Queen Victoria was known as the "Grandmama of Europe", partly because of her long reign (1837-1901) and partly because so many of her children married into other royal families. Perhaps it is time for us to refer affectionately to President Jacob Zuma as the "Father of the Nation", following reports that he has been blessed with his 20th child. Of course, Victoria had only nine children, but then she was married only once.
Zuma does seem to have this capacity to make people feel good, while remaining cheerfully unconcerned by what anyone might say and think about him. It is a useful combination of qualities in a politician - to be both engaging and thick-skinned. The sun seems to shine most of the time in his presidency, regardless of what is happening in the country.

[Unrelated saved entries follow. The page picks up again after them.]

(* ===== verification/Crypto.v ===== *)
(** * Cryptographic building blocks ([core/src/crypto])

    The primitives that the program takes from other crates (X25519, Ed25519,
    BLAKE3, SHA-512, XChaCha20-Poly1305, ML-KEM-768, hexadecimal encoding) are the class
    [Crypto]; what their documentation promises is the class [CryptoLaws].  On top
    of them: the ML-KEM wrapper ([pq/mod.rs]), the hybrid key encapsulation
    ([pq/hybrid.rs]), the suite negotiation ([negotiation.rs]) and the conversion
    of identity keys ([encrypt.rs]).  Random bytes are arguments. *)

From S2P Require Import Prelude.

Class Crypto : Type := {
  x25519_public : bytes -> bytes;              (* [PublicKey::from(&StaticSecret)] *)
  diffie_hellman : bytes -> bytes -> bytes;    (* secret, public *)
  was_contributory : bytes -> bool;            (* of a shared secret *)
  derive_key : string -> bytes -> bytes;       (* [blake3::derive_key(context, material)] *)
  blake3_hash : bytes -> bytes;
  sha512 : bytes -> bytes;
  aead_encrypt : bytes -> bytes -> bytes -> bytes -> option bytes;  (* key, nonce, aad, plaintext *)
  aead_decrypt : bytes -> bytes -> bytes -> bytes -> option bytes;  (* key, nonce, aad, ciphertext *)
  mlkem_generate : bytes -> bytes * bytes;     (* seed; public and private key *)
  mlkem_encapsulate : bytes -> bytes -> bytes * bytes;  (* public key, randomness; ciphertext and secret *)
  mlkem_decapsulate : bytes -> bytes -> bytes; (* private key, ciphertext *)
  ed25519_public : bytes -> bytes;             (* [SigningKey::verifying_key] *)
  ed25519_decompress : bytes -> option bytes;  (* the Montgomery form of a valid point *)
  ed25519_sign : bytes -> bytes -> bytes;      (* signing key, message *)
  ed25519_key_valid : bytes -> bool;           (* [VerifyingKey::from_bytes] *)
  ed25519_verify : bytes -> bytes -> bytes -> bool;  (* public key, message, signature *)
  hex_encode : bytes -> string;
  hex_decode : string -> res string bytes;
  hex_decode_to_slice : string -> Z -> res string bytes;  (* text, length of the slice *)
}.

Class CryptoLaws {CR : Crypto} : Prop := {
  dh_comm : forall a b, diffie_hellman a (x25519_public b) = diffie_hellman b (x25519_public a);
  aead_correct : forall k n a p c, aead_encrypt k n a p = Some c -> aead_decrypt k n a c = Some p;
  mlkem_correct : forall seed r,
    mlkem_decapsulate (mlkem_generate seed).2 (mlkem_encapsulate (mlkem_generate seed).1 r).1
    = (mlkem_encapsulate (mlkem_generate seed).1 r).2;
  mlkem_public_length : forall seed, zlen (mlkem_generate seed).1 = 1184;
  mlkem_ct_length : forall pk r, zlen (mlkem_encapsulate pk r).1 = 1088;
  x25519_public_length : forall s, zlen (x25519_public s) = 32;
  derive_key_length : forall c m, zlen (derive_key c m) = 32;
  ed25519_public_length : forall sk, zlen (ed25519_public sk) = 32;
  ed25519_birational : forall sk,
    ed25519_decompress (ed25519_public sk) = Some (x25519_public (take 32 (sha512 sk)));
  ed25519_public_valid : forall sk, ed25519_key_valid (ed25519_public sk) = true;
  ed25519_sign_length : forall sk m, zlen (ed25519_sign sk m) = 64;
  ed25519_correct : forall sk m, ed25519_verify (ed25519_public sk) m (ed25519_sign sk m) = true;
  hex_roundtrip : forall b, hex_decode (hex_encode b) = Ok b;
  hex_slice_roundtrip : forall b, hex_decode_to_slice (hex_encode b) (zlen b) = Ok b;
}.

Section Primitives.
Context {CR : Crypto}.

(** ** ML-KEM-768 *)

Record MlKem768KeyPair : Type := mkKeyPair {
  pub_key : bytes;
  priv_key : bytes;
  kp_seed : bytes;
}.

Definition from_seed (seed : bytes) : MlKem768KeyPair :=
  let keypair := mlkem_generate seed in
  mkKeyPair keypair.1 keypair.2 seed.

(** [generate()] fills [seed] with random bytes and does the same. *)
Definition generate (seed : bytes) : MlKem768KeyPair :=
  let keypair := mlkem_generate seed in
  mkKeyPair keypair.1 keypair.2 seed.

Definition encapsulate (encap_rand : bytes) (encaps_key : bytes) : res string (bytes * bytes) :=
  if negb (zlen encaps_key =? 1184) then Err "Invalid ML-KEM-768 public key length"%string
  else Ok (mlkem_encapsulate encaps_key encap_rand).

Definition decapsulate (keypair : MlKem768KeyPair) (ct : bytes) : res string bytes :=
  if negb (zlen ct =? 1088) then Err "Invalid ML-KEM-768 ciphertext length"%string
  else Ok (mlkem_decapsulate (priv_key keypair) ct).

(** ** The hybrid key encapsulation *)

Record HybridCiphertext : Type := mkHct {
  x25519_ephemeral_public : bytes;
  mlkem_ciphertext : bytes;
}.

Definition HYBRID_KEM_CONTEXT : string := "iron-core hybrid-kem v1 X25519+MLKEM768 2026-07".

Definition hybrid_encapsulate (ephemeral_secret encap_rand : bytes)
    (their_x25519_public their_mlkem_encaps_key : bytes) : res string (HybridCiphertext * bytes) :=
  if negb (zlen their_mlkem_encaps_key =? 1184) then Err "Invalid ML-KEM-768 public key length"%string
  else
    let eph_public := x25519_public ephemeral_secret in
    let ss_x25519 := diffie_hellman ephemeral_secret their_x25519_public in
    if negb (was_contributory ss_x25519) then Err "X25519 all-zero shared secret"%string
    else
      let! '(ct, ss_mlkem) := encapsulate encap_rand their_mlkem_encaps_key in
      let ikm := ss_x25519 ++ ss_mlkem ++ eph_public ++ their_x25519_public ++ ct ++ their_mlkem_encaps_key in
      Ok (mkHct eph_public ct, derive_key HYBRID_KEM_CONTEXT ikm).

Definition hybrid_decapsulate (our_x25519_secret : bytes) (our_mlkem_keypair : MlKem768KeyPair)
    (ct : HybridCiphertext) : res string bytes :=
  if negb (zlen (mlkem_ciphertext ct) =? 1088) then Err "Invalid ML-KEM-768 ciphertext length"%string
  else
    let ss_x25519 := diffie_hellman our_x25519_secret (x25519_ephemeral_public ct) in
    if negb (was_contributory ss_x25519) then Err "X25519 all-zero shared secret"%string
    else
      let! ss_mlkem := decapsulate our_mlkem_keypair (mlkem_ciphertext ct) in
      let our_x25519_public := x25519_public our_x25519_secret in
      let ikm := ss_x25519 ++ ss_mlkem ++ x25519_ephemeral_public ct ++ our_x25519_public
                 ++ mlkem_ciphertext ct ++ pub_key our_mlkem_keypair in
      Ok (derive_key HYBRID_KEM_CONTEXT ikm).

(** ** Suite negotiation *)

Definition HYBRID_SUITE_IDS : list byte := [Byte.x02; Byte.x03].

Definition suite_max (l : list byte) : option byte :=
  match l with
  | [] => None
  | x :: l => Some (foldl (fun m y => if byte.unsigned m <=? byte.unsigned y then y else m) x l)
  end.

(** The intersection of two sets has one largest element, in whatever order it is listed. *)
Definition negotiate_suite (our_suites their_suites our_ed25519_pub their_ed25519_pub : bytes)
    : res string (byte * bytes) :=
  let intersection := filter (fun s => s ∈ their_suites) our_suites in
  match suite_max intersection with
  | None => Err "CryptoError"%string
  | Some negotiated_suite =>
      let material := our_suites ++ [Byte.xff] ++ their_suites ++ [Byte.xff] ++ [negotiated_suite]
                      ++ our_ed25519_pub ++ their_ed25519_pub in
      Ok (negotiated_suite, derive_key "iron-core suite-transcript v1" material)
  end.

(** ** Identity keys *)

(** The first half of the hash; [StaticSecret] clamps when it is used. *)
Definition ed25519_to_x25519_secret (signing_key : bytes) : bytes := take 32 (sha512 signing_key).

Definition ed25519_public_to_x25519 (public_key_bytes : bytes) : res string bytes :=
  match ed25519_decompress public_key_bytes with
  | None => Err "Failed to decompress Ed25519 public key"%string
  | Some montgomery => Ok montgomery
  end.

Record PublicKeyBundle : Type := mkBundle {
  pb_ed25519_public : bytes;
  pb_x25519_public : bytes;
  pb_mlkem_encaps_key : bytes;
  pb_mldsa_public : option bytes;
  pb_created_at : Z;
  pb_supported_suites : bytes;
  pb_signature : bytes;
  pb_mldsa_signature : option bytes;
}.

(** ** Lemmas *)

Context {CL : CryptoLaws}.

(** What the sender encapsulates for a published key pair, its owner decapsulates. *)
Lemma hybrid_kem_agree eph r x seed hct ss :
  hybrid_encapsulate eph r (x25519_public x) (pub_key (generate seed)) = Ok (hct, ss) ->
  hybrid_decapsulate x (generate seed) hct = Ok ss.
Proof.
  unfold hybrid_encapsulate, hybrid_decapsulate, encapsulate, decapsulate. cbn [generate pub_key priv_key].
  rewrite mlkem_public_length. cbn [negb Z.eqb Pos.eqb].
  destruct (was_contributory _) eqn:Ec; cbn [negb rbind]; [|discriminate].
  destruct (mlkem_encapsulate _ r) as [ct ssm] eqn:Em. intros [= <- <-].
  pose proof (mlkem_ct_length (mlkem_generate seed).1 r) as Hl. pose proof (mlkem_correct seed r) as Hc.
  rewrite Em in Hl, Hc. cbn [fst snd] in Hl, Hc. cbn [x25519_ephemeral_public mlkem_ciphertext].
  rewrite Hl. cbn [negb Z.eqb Pos.eqb]. rewrite dh_comm, Ec. cbn [negb rbind].
  by rewrite Hc.
Qed.

End Primitives.

(** ** A sample instance

    Small functions, of no cryptographic strength, that keep the laws; concrete
    sessions are evaluated with them. *)

Module Sample.

Definition pad (n : nat) (l : bytes) : bytes := resize n Byte.x00 l.

Definition mix (l : bytes) : Z := foldl (fun acc b => (acc * 257 + byte.unsigned b + 1) mod 2 ^ 256) 7 l.

Definition digest (n : nat) (l : bytes) : bytes := le_split n (mix l).

Definition sample_decrypt (k n a c : bytes) : option bytes :=
  let p := drop 16 c in
  if decide (take 16 c = digest 16 (k ++ n ++ a ++ p)) then Some p else None.

#[export] Instance sample_crypto : Crypto := {|
  x25519_public := pad 32;
  diffie_hellman a p := le_split 32 (le_combine (pad 32 a) + le_combine (pad 32 p));
  was_contributory ss := negb (bool_decide (ss = replicate 32 Byte.x00));
  derive_key c m := digest 32 (str_bytes c ++ m);
  blake3_hash := digest 32;
  sha512 := digest 64;
  aead_encrypt k n a p := Some (digest 16 (k ++ n ++ a ++ p) ++ p);
  aead_decrypt := sample_decrypt;
  mlkem_generate seed := (pad 1184 (digest 32 seed), seed);
  mlkem_encapsulate pk r := (pad 1088 (pad 32 r), digest 32 (take 32 pk ++ pad 32 r));
  mlkem_decapsulate sk ct := digest 32 (digest 32 sk ++ take 32 ct);
  ed25519_public sk := pad 32 (take 32 (digest 64 sk));
  ed25519_decompress b := if zlen b =? 32 then Some b else None;
  ed25519_sign sk m := pad 64 (digest 32 (pad 32 (take 32 (digest 64 sk)) ++ m));
  ed25519_key_valid b := zlen b =? 32;
  ed25519_verify pk m sig := bool_decide (sig = pad 64 (digest 32 (pk ++ m)));
  hex_encode := String.string_of_list_byte;
  hex_decode s := Ok (str_bytes s);
  hex_decode_to_slice s n := if zlen (str_bytes s) =? n then Ok (str_bytes s) else Err "length"%string;
|}.

Lemma length_digest n l : length (digest n l) = n.
Proof. apply length_le_split. Qed.

#[export] Instance sample_laws : CryptoLaws.
Proof.
  split; cbn [x25519_public diffie_hellman derive_key aead_encrypt aead_decrypt mlkem_generate mlkem_encapsulate
              mlkem_decapsulate ed25519_public ed25519_decompress ed25519_sign ed25519_key_valid ed25519_verify
              sha512 hex_encode hex_decode hex_decode_to_slice sample_crypto fst snd].
  - intros a b. unfold pad. by rewrite !resize_idemp, Z.add_comm.
  - intros k n a p c Hc.
    assert (c = digest 16 (k ++ n ++ a ++ p) ++ p) as -> by congruence. unfold sample_decrypt.
    rewrite (drop_app_length' _ _ 16), (take_app_length' _ _ 16) by (by rewrite length_digest).
    by rewrite decide_True.
  - intros seed r. unfold pad. rewrite !take_resize_le by lia.
    by rewrite resize_idemp, (resize_all_alt (digest 32 seed)) by (by rewrite length_digest).
  - intros. unfold zlen, pad. by rewrite length_resize.
  - intros. unfold zlen, pad. by rewrite length_resize.
  - intros. unfold zlen, pad. by rewrite length_resize.
  - intros. unfold zlen. by rewrite length_digest.
  - intros. unfold zlen, pad. by rewrite length_resize.
  - intros. unfold zlen, pad. by rewrite length_resize.
  - intros. unfold zlen, pad. by rewrite length_resize.
  - intros. unfold zlen, pad. by rewrite length_resize.
  - intros. by apply bool_decide_eq_true.
  - intros b. unfold str_bytes. by rewrite String.list_byte_of_string_of_list_byte.
  - intros b. unfold str_bytes. by rewrite String.list_byte_of_string_of_list_byte, Z.eqb_refl.
Qed.

End Sample.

Perhaps, then, it is time to restore the purely ceremonial position of head of state that was abolished by P W Botha in the early 1980s. Die Groot Krokodil combined the offices of prime minister and president into a new executive presidency, partly to feed his own greed for power and partly to accommodate his disastrous tricameral constitution. Thus was lost the tradition of the state president (and before that the governor general, and before him the British monarch) being the representative of the nation rather than of the government of the day.
Zuma does that sort of thing rather well. He is a natural entertainer and good with crowds, large or small. Not many leaders would risk public song-and-dance acts, but he carries them off. He seems equally at ease with rural villagers and hard-bitten delegates at the World Economic Forum. Even Zuma's bitter political opponents concede that in Davos last week, he was a persuasive ambassador for the country.
Like a good constitutional monarch, he steers away from awkward policy debates and uncomfortable choices; he seems to have no political vision or views of his own, but appears to be a good listener. Like US president Franklin D Roosevelt, he has the art of making everyone think that he agrees with them. This makes argument and unpleasantness difficult to sustain, while causing executive actions to dam up dangerously.
That is why we expect nothing more than vagueness when Zuma gives the traditional state of the nation address next week in parliament. His idea of a break with the past, a bold gesture, is represented in his decision to move the address to the evening. It is typical of the man - he is concerned with appearance, not substance.
It's hard to imagine how Zuma might persuade us, even if he was inclined to try, that he is a president with a sense of direction and purpose, and a firm executive grip. Looking at the big picture, he is unlikely to clear up the confusion over who is in charge of economic policy, simply because he almost certainly doesn't know. If he tries to get down to practicalities, he runs the risk of making promises that will never be kept (remember the 500 000 jobs that would be created?) or repeating targets that become meaningless as they are missed. Thabo Mbeki's state of the nation addresses were often described as "workmanlike" because he liked to focus on a list of things that government was doing - yet, apart from fiscal and monetary management, the Mbeki administration also failed spectacularly in meeting even simple targets.
Twenty years to the week after President F W de Klerk announced the imminent release of Nelson Mandela from prison, Zuma is unlikely to suddenly crack the whip on feuding within the ANC, and between it and its partners. Open and disrespectful disputes in the alliance have become the norm. Mandela's assertion on his release that he remained a "disciplined member" of the ANC now seems quite bizarre. Is there still such a thing as a disciplined ANC member?
For months now, the organisation's real energy has been diverted to internal bickering, while its governance of SA increasingly seems merely ceremonial - a role for which, as we have pointed out, Zuma is eminently suitable.